The otocysts are always paired, and, in Gasteropoda, are placed close to the pedal ganglia. The acoustic nerve, however, has been shown by Lacaze-Duthiers to connect with the cerebral ganglia in certain cases. The otocysts are never on the surface of the body and are rarely connected with it by any passage or tube; it is probable therefore that sound reaches them simply through the medium of the tissues.

In the Pelecypoda the otocyst is similarly situated near the pedal ganglion, and is probably (though this has not yet been proved) similarly connected with the cerebral. There is only a single otolith. Pelseneer finds[308] in Nuculidae alone a free communication between the otocyst and the exterior. Anodonta has been observed[309] to withdraw its foot into the shell at the noise of an opening door, a loud voice, or a shrill whistle, whether in a basin of water or lying on a study table.

Fig. 96.—Illustrating the otocyst in A, Anodonta, B, Cyclas; ot, otolith; a, b, c, c´, cellular layers surrounding the chamber; ci, cilia on interior walls of chamber: C, an otolith crushed. (After Simroth.)

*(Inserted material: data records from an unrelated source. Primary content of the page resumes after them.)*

(** Copying a file, [BSIZE] bytes at a time. *)
Lemma copy_loop i : ∀ fuel rest st fs f,
  (length rest < fuel)%nat → rep st fs → fs !! i = Some f → mf_size f + Z.of_nat (length rest) ≤ 268 * 1024 →
  freeblock st + (blocks_for (mf_size f + Z.of_nat (length rest)) - blocks_for (mf_size f)) ≤ FSSIZE →
  ∃ f' st', while_fuel fuel (λ '(rest, st),
      let buf := take (Z.to_nat BSIZE) rest in
      if 0 <? Z.of_nat (length buf) then
        st ← iappend h (Z.of_nat i + 1) buf st; Done (inr (drop (Z.to_nat BSIZE) rest, st))
      else Done (inl st)) (rest, st) = Done st' ∧
    rep st' (<[i := f']> fs) ∧ mf_type f' = mf_type f ∧ mf_data f' = mf_data f ++ rest ∧
    freeblock st' = freeblock st + (blocks_for (mf_size f + Z.of_nat (length rest)) - blocks_for (mf_size f)).
Proof using Hroom.
  induction fuel as [|fuel IH]; intros rest st fs f Hfuel Hr Hi Hs Hfree; [lia|]. cbn [while_fuel]. cbv zeta.
  set (buf := take (Z.to_nat BSIZE) rest). assert (Z.of_nat (length buf) = Z.min 1024 (Z.of_nat (length rest))) as Hbuf.
  { unfold buf. rewrite length_take. unfold BSIZE. lia. }
  destruct (Z.ltb_spec 0 (Z.of_nat (length buf))) as [Hpos|Hzero].
  - pose proof (blocks_for_mono (mf_size f + Z.of_nat (length buf)) (mf_size f + Z.of_nat (length rest)) ltac:(lia)) as Hmono.
    destruct (iappend_ok st fs i f buf Hr Hi) as (f1 & st1 & -> & Hr1 & Ht1 & Hd1 & Hf1); [lia|lia|]. cbn [mbind outcome_bind].
    assert (mf_size f1 = mf_size f + Z.of_nat (length buf)) as Hsz by (unfold mf_size; rewrite Hd1, length_app; lia).
    assert (Z.of_nat (length (drop (Z.to_nat BSIZE) rest)) = Z.of_nat (length rest) - Z.of_nat (length buf)) as Hdrop.
    { rewrite length_drop, Hbuf. unfold BSIZE. lia. }
    destruct (IH (drop (Z.to_nat BSIZE) rest) st1 (<[i := f1]> fs) f1) as (f2 & st2 & Hrun & Hr2 & Ht2 & Hd2 & Hf2); try done.
    + lia.
    + apply list_lookup_insert_eq. by eapply lookup_lt_Some.
    + lia.
    + rewrite Hdrop, Hsz. replace (mf_size f + Z.of_nat (length buf) + (Z.of_nat (length rest) - Z.of_nat (length buf))) with (mf_size f + Z.of_nat (length rest)) by lia. lia.
    + exists f2, st2. split; [exact Hrun|]. rewrite list_insert_insert_eq in Hr2. split; [done|]. split; [congruence|].
      split; [by rewrite Hd2, Hd1, <- app_assoc; unfold buf; rewrite take_drop|]. rewrite Hf2, Hf1, Hdrop, Hsz.
      replace (mf_size f + Z.of_nat (length buf) + (Z.of_nat (length rest) - Z.of_nat (length buf))) with (mf_size f + Z.of_nat (length rest)) by lia. lia.
  - assert (rest = []) as -> by (destruct rest; [done|cbn in Hbuf; lia]). exists f, st. cbn [mbind outcome_bind]. split; [done|].
    rewrite list_insert_id, app_nil_r by done. cbn. rewrite Z.add_0_r. split_and!; try done. lia.
Qed.

Lemma length_dirent_bytes inum name : Z.of_nat (length (dirent_bytes inum name)) = 16.
Proof using. unfold dirent_bytes, strncpy. by rewrite length_app, length_le_encode, length_resize. Qed.

(** One argument: the entry in the root directory and the file. *)
Lemma add_file_ok st fs root arg contents :
  rep st fs → fs !! 0%nat = Some root → h_open h arg = Some contents → SLASH_CH ∉ base_name arg → (S (length fs) < 200)%nat →
  mf_size root + 16 ≤ 268 * 1024 → Z.of_nat (length contents) ≤ 268 * 1024 →
  freeblock st + (blocks_for (mf_size root + 16) - blocks_for (mf_size root)) + blocks_for (Z.of_nat (length contents)) ≤ FSSIZE →
  ∃ root' f st', add_file h 1 arg st = Done st' ∧ rep st' (<[0%nat := root']> fs ++ [f]) ∧
    mf_type root' = mf_type root ∧ mf_data root' = mf_data root ++ dirent_bytes (Z.of_nat (length fs) + 1) (short_name (base_name arg)) ∧
    mf_type f = T_FILE ∧ mf_data f = contents ∧
    freeblock st' = freeblock st + (blocks_for (mf_size root + 16) - blocks_for (mf_size root)) + blocks_for (Z.of_nat (length contents)).
Proof using Hroom.
  intros Hr H0 Hopen Hsl Hnum Hroot Hlen Hfree. unfold add_file. rewrite bool_decide_eq_false_2, Hopen by done. cbn [negb ensure unwrap mbind outcome_bind].
  assert (0 ≤ blocks_for (Z.of_nat (length contents))) as Hpos by (transitivity (blocks_for 0); [done|apply blocks_for_mono; lia]).
  destruct (ialloc_ok st fs T_FILE Hr Hnum) as (st1 & -> & Hr1 & Hf1); [by right|]. cbn [mbind outcome_bind]. rewrite xshort_id by lia.
  pose proof (lookup_lt_Some _ _ _ H0) as Hlt.
  destruct (iappend_ok st1 _ 0 root (dirent_bytes (Z.of_nat (length fs) + 1) (short_name (base_name arg))) Hr1) as (root' & st2 & Hia & Hr2 & Ht2 & Hd2 & Hf2).
  { by rewrite lookup_app_l. }
  { rewrite length_dirent_bytes. lia. }
  { rewrite length_dirent_bytes. lia. }
  rewrite length_dirent_bytes in Hf2. change (Z.of_nat 0 + 1) with 1 in Hia. rewrite Hia. cbn [mbind outcome_bind].
  rewrite insert_app_l in Hr2 by done. assert ((<[0%nat := root']> fs ++ [empty_file T_FILE]) !! length fs = Some (empty_file T_FILE)) as Hi.
  { rewrite lookup_app_r; rewrite length_insert; [by rewrite Nat.sub_diag|done]. }
  destruct (copy_loop (length fs) (S (length contents)) contents st2 _ _ ltac:(lia) Hr2 Hi) as (f & st3 & Hrun & Hr3 & Ht3 & Hd3 & Hf3).
  { change (mf_size (empty_file T_FILE)) with 0. lia. }
  { change (mf_size (empty_file T_FILE)) with 0. change (blocks_for 0) with 0. rewrite Z.add_0_l. lia. }
  exists root', f, st3. split; [exact Hrun|]. rewrite insert_app_r_alt, length_insert, Nat.sub_diag in Hr3 by (by rewrite length_insert).
  split_and!; try done. rewrite Hf3. change (mf_size (empty_file T_FILE)) with 0. change (blocks_for 0) with 0. rewrite Z.add_0_l. lia.
Qed.
End Image.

Delage extirpated the otocysts in certain Octopoda, and obtained some unexpected results. He found that remarkable effects were produced upon the animal’s powers of locomotion, so that it was unable to preserve its proper balance in the water when in rapid motion, but its body was forced to undergo a form of rotation more or less pronounced. He concluded that the otocysts must possess, besides their auditory functions, a power which stands in some relation to the proper orientation of the body in locomotion, a power which is not wholly supplied by sight and touch alone. The otocysts may thus regulate locomotion by stimulating muscular acts which tend to keep the body in the straight line during the process of movement.[310]

The Foot

One of the most characteristic organs of the Mollusca is the foot, which, under one form or another, occurs throughout the whole phylum. The foot is a thickening, on the ventral side, of a portion of the integument of the animal, modified to serve different forms of motion. It attains its maximum relative area in the Chitonidae, many Nudibranchs, and the slugs generally, in nearly all of which there is no portion of the body which is not subtended by the foot. Here too it presents the form of a regular disc or ellipse, which is more or less produced. In many cases, however, the foot becomes modified in such a way that we are enabled to recognise well-marked anterior and posterior portions, which have received the name of propodium and metapodium respectively, while the intervening central portion is termed the mesopodium.

Fig. 97.—Sigaretus laevigatus Lam., showing excessive development of the propodium (pr) and metapodium (met) in a mollusc living in sand (the shell, which covers only the liver and adjacent parts, has been removed); l, liver; s.ap, aperture of proboscis, here deflected from the median line; t, t, tentacles. (After Quoy and Gaimard.)

The propodium is most strongly developed in genera which crawl about in wet sand, e.g. Natica, Sigaretus, Oliva, Harpa, Scaphander (Figs. [97] and [98], and compare Fig. [91]). In such cases it seems to serve as a sort of fender or snow-plough, to push the sand away on both sides of the path the animal is traversing. In some species of Sigaretus the propodium becomes as it were banked up against the head and proboscis, which are thus unnaturally elevated, or tend to disappear altogether. Bullia (Fig. [62]), which crawls about rapidly on wet sand, appears to attain its object by a wide extension of the foot on all sides, and so slides over the sand instead of ploughing through it; the little lappets at the end of the ‘tail’ probably serve as rudders.